◆ THE TASK: Look for the string "read" in the listing below and copy every line in which it appears.
*** Opening of RECORDS FOR THE EXERCISE ***
(** X1.  With at least one recorded request, the 95th percentile of the
    snapshot is one of the recorded durations (unchanged by the rounding to
    two decimals); at least 95 percent of the recorded requests took at most
    that long and at least 5 percent took at least that long. *)
Theorem p95_covers_95_percent (s : metrics) :
  requests s <> [] ->
  exists v : Z,
    p95Latency (calculateStats s) = Some (round2 (inject_Z v)) /\
    v ∈ map duration (requests s) /\
    (95 * Z.of_nat (length (requests s)) <= 100 * Z.of_nat (at_most v s)) /\
    (5 * Z.of_nat (length (requests s)) <= 100 * Z.of_nat (at_least v s)).
Proof.
  intros H. destruct (p95_value s H) as (v & Hv & Hp).
  set (n := length (requests s)) in *.
  set (sorted := sort_numeric (map duration (requests s))) in *.
  assert (sorted ≡ₚ map duration (requests s)) as Hperm
    by apply sort_numeric_Permutation.
  assert (length sorted = n) as Hlen
    by (rewrite (Permutation_length Hperm); apply length_map).
  assert (0 < n)%nat as Hn
    by (unfold n; destruct (requests s); [congruence | simpl; lia]).
  pose proof (rank95_in_range n Hn) as R.
  pose proof (rank95_eq n) as Req.
  exists v. split; [exact Hp |]. split.
  - rewrite <- Hperm. eapply list_elem_of_lookup_2. exact Hv.
  - pose proof (sort_numeric_Sorted (map duration (requests s))) as Hs.
    fold sorted in Hs.
    pose proof (count_prefix (fun d => d <= v) sorted _
                  (sorted_prefix_le _ _ _ Hs Hv)) as Hlow.
    pose proof (count_suffix (fun d => v <= d) sorted _
                  (sorted_suffix_ge _ _ _ Hs Hv)) as Hhigh.
    unfold at_most, at_least. rewrite <- !Hperm.
    split.
    + specialize (Hlow ltac:(lia)).
      revert Req. Z.to_euclidean_division_equations. lia.
    + revert Req. Z.to_euclidean_division_equations. lia.
Qed.

Lemma p95_covers_95_percent_witness :
  requests fifty <> [] /\
  exists v : Z,
    p95Latency (calculateStats fifty) = Some (round2 (inject_Z v)) /\
    v ∈ map duration (requests fifty) /\
    (95 * Z.of_nat (length (requests fifty)) <= 100 * Z.of_nat (at_most v fifty)) /\
    (5 * Z.of_nat (length (requests fifty)) <= 100 * Z.of_nat (at_least v fifty)).
Proof.
  split; [discriminate |]. apply (p95_covers_95_percent fifty). discriminate.
Defined.

Lemma sort_numeric_perm (l1 l2 : list Z) :
  l1 ≡ₚ l2 -> sort_numeric l1 = sort_numeric l2.
Proof.
  intros H. apply (Sorted_unique Z.le); try apply sort_numeric_Sorted.
  rewrite !sort_numeric_Permutation. exact H.
Qed.

Lemma error_count_perm (l1 l2 : list RequestSample) :
  l1 ≡ₚ l2 ->
  length (List.filter (fun r => 400 <=? statusCode r) l1)
  = length (List.filter (fun r => 400 <=? statusCode r) l2).
Proof.
  induction 1 as [| x l l' H IH | x y l | l l' l'' H1 IH1 H2 IH2]; simpl.
  - reflexivity.
  - destruct (400 <=? statusCode x); simpl; congruence.
  - destruct (400 <=? statusCode x), (400 <=? statusCode y); reflexivity.
  - congruence.
Qed.
(** [re.sub(r"^\[.*?\]\s*", "", s)]: without the flag MULTILINE the
    pattern matches at the start of the text only. *)
Definition drop_tag (s : string) : string :=
  match s with
  | String c s' =>
      if bool_decide (c = "["%char) then
        match after_bracket s' with
        | Some rest => lstrip rest
        | None => s
        end
      else s
  | EmptyString => s
  end.

(** [clean_text]; [None] is a cell that is not a [str] (pandas gives NaN
    for an empty cell). *)
Definition clean_text (cell : option string) : string :=
  match cell with
  | None => EmptyString
  | Some s =>
      let s := strip s in
      let s := ReSub.collapse_spaces s in
      let s := drop_tag s in
      strip s
  end.

(** [c.isalnum()] on ASCII. *)
Definition is_alnum (c : ascii) : bool :=
  is_digit c || is_upper c || is_lower c.

(** [sum(c.isalnum() for c in s)] *)
Fixpoint count_alnum (s : string) : nat :=
  match s with
  | EmptyString => 0
  | String c s' => (if is_alnum c then 1 else 0) + count_alnum s'
  end.

(** [sum(c.isalnum() for c in s) / max(len(s), 1)] *)
Definition alnum_ratio (s : string) : Q :=
  inject_Z (Z.of_nat (count_alnum s))
  / inject_Z (Z.of_nat (Nat.max (len s) 1)).

Definition is_bad_utterance (s : string) : bool :=
  if is_empty s then true
  else
    let low := strip (lower s) in
    if bool_decide (low ∈ BAD_SHORT) then true
    else if (len low <? MIN_LEN_Q)%nat then true
    else if Qltb (alnum_ratio low) 0.5 then true
    else false.


End Preprocess.

(** ** The corpus filter: src/filter_pairs.py *)

Module FilterPairs.
Import PyStr.

Definition MIN_Q_LEN : nat := 15.
Definition MIN_A_LEN : nat := 15.
Definition MAX_LEN : nat := 400.

Definition TECH_HINTS : list string :=
  ["ubuntu"; "apt"; "dpkg"; "sudo"; "bash"; "terminal"; "kernel"; "grub";
   "wifi"; "network"; "drivers"; "nvidia"; "bluetooth"; "update"; "upgrade";
   "install"; "package"; "error"; "failed"; "permission"; "mount"; "disk"].

(** [normalize] on a cell that is a [str]. *)
Definition normalize (s : string) : string :=
  let s := strip s in
  ReSub.collapse_spaces s.

Definition has_tech_signal (text : string) : bool :=
  let t := lower text in
  existsb (fun w => contains w t) TECH_HINTS
  || contains "sudo " t || contains "apt " t || contains "error" t.

(** [s.count(needle)]: occurrences that do not overlap, from the left;
    [skip] counts the characters of the last occurrence still to pass. *)
Fixpoint count_from (needle s : string) (skip : nat) : nat :=
  match s with
  | EmptyString => 0
  | String _ s' =>
      match skip with
      | S n => count_from needle s' n
      | O =>
          if startswith needle s
          then S (count_from needle s' (len needle - 1))
          else count_from needle s' 0
      end
  end.

Definition count (needle s : string) : nat := count_from needle s 0.

Definition looks_like_noise (text : string) : bool :=
  let t := lower text in
  if (1 <=? count "http" t)%nat then true
  else if Qltb (Preprocess.alnum_ratio t) 0.55 then true
  else false.

(** [x.between(lo, hi)], both ends included. *)
Definition between (lo hi x : nat) : bool := (lo <=? x)%nat && (x <=? hi)%nat.

(** The masks of [main] on one row, after both cells are normalised:
    the row is still in the table before [drop_duplicates]. *)
Definition row_kept (query answer : string) : bool :=
  let query := normalize query in
  let answer := normalize answer in
  between MIN_Q_LEN MAX_LEN (len query)
  && between MIN_A_LEN MAX_LEN (len answer)
  && negb (looks_like_noise query)
  && negb (looks_like_noise answer)
  && (has_tech_signal query || has_tech_signal answer).

End FilterPairs.

(** ** The page of app.py besides the Send button *)

Module AppPage.
Import App.



End AppPage.

(** * The program over Python's own texts and numbers

    The definitions above read a text as a byte string, its letters as
    ASCII letters, and a score as a rational.  The modules of [Py] read the
    same program over Python's own values: a [str] is a sequence of code
    points, with the white space, the letters and the letter case of
    Unicode, and a [float] is an IEEE 754 double with its rounding.  The
    pattern trees, the word lists and the messages are those written
    above; a literal is decoded from the UTF-8 text of the source file. *)

(** ** The code points of a literal *)

Module Utf8.

Definition byte (c : ascii) : N := N_of_ascii c.

(** The six payload bits of a continuation byte. *)
Definition low6 (c : ascii) : N := (byte c mod 64)%N.

(** The code points of a well-formed UTF-8 text; a byte that starts no
    sequence stands for itself. *)
Fixpoint decode (s : string) : list N :=
  match s with
  | EmptyString => []
  | String a s1 =>
      let b := byte a in
      if (b <? 192)%N then b :: decode s1
      else
        match s1 with
        | EmptyString => [b]
        | String a2 s2 =>
            if (b <? 224)%N then ((b - 192) * 64 + low6 a2)%N :: decode s2
            else
              match s2 with
              | EmptyString => [b; byte a2]
              | String a3 s3 =>
                  if (b <? 240)%N
                  then ((b - 224) * 4096 + low6 a2 * 64 + low6 a3)%N
                       :: decode s3
                  else
                    match s3 with
                    | EmptyString => [b; byte a2; byte a3]
                    | String a4 s4 =>
                        ((b - 240) * 262144 + low6 a2 * 4096
                         + low6 a3 * 64 + low6 a4)%N :: decode s4
                    end
              end
        end
  end.

End Utf8.

Module Py.
Local Close Scope Q_scope.

(** ** [float]: IEEE 754 binary64 *)

Module Float.
Import PrimFloat.
Local Set Warnings "-inexact-float".

Definition float : Type := spec_float.

(** 53 bits of precision, exponents below 1024. *)
Definition prec : Z := 53%Z.
Definition emax : Z := 1024%Z.

(** [x + y], [x - y], [x / y]: the exact result rounded to the nearest
    double, ties to even. *)
Definition add : float -> float -> float := SFadd prec emax.
Definition sub : float -> float -> float := SFsub prec emax.
Definition div : float -> float -> float := SFdiv prec emax.
Definition neg : float -> float := SFopp.

(** [x < y], [x <= y], [x == y]: false as soon as one side is NaN. *)
Definition ltb : float -> float -> bool := SFltb.
Definition leb : float -> float -> bool := SFleb.
Definition eqb : float -> float -> bool := SFeqb.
*** Close of RECORDS FOR THE EXERCISE ***
◆ REPLY:
    The definitions above read a text as a byte string, its letters as
    ASCII letters, and a score as a rational.  The modules of [Py] read the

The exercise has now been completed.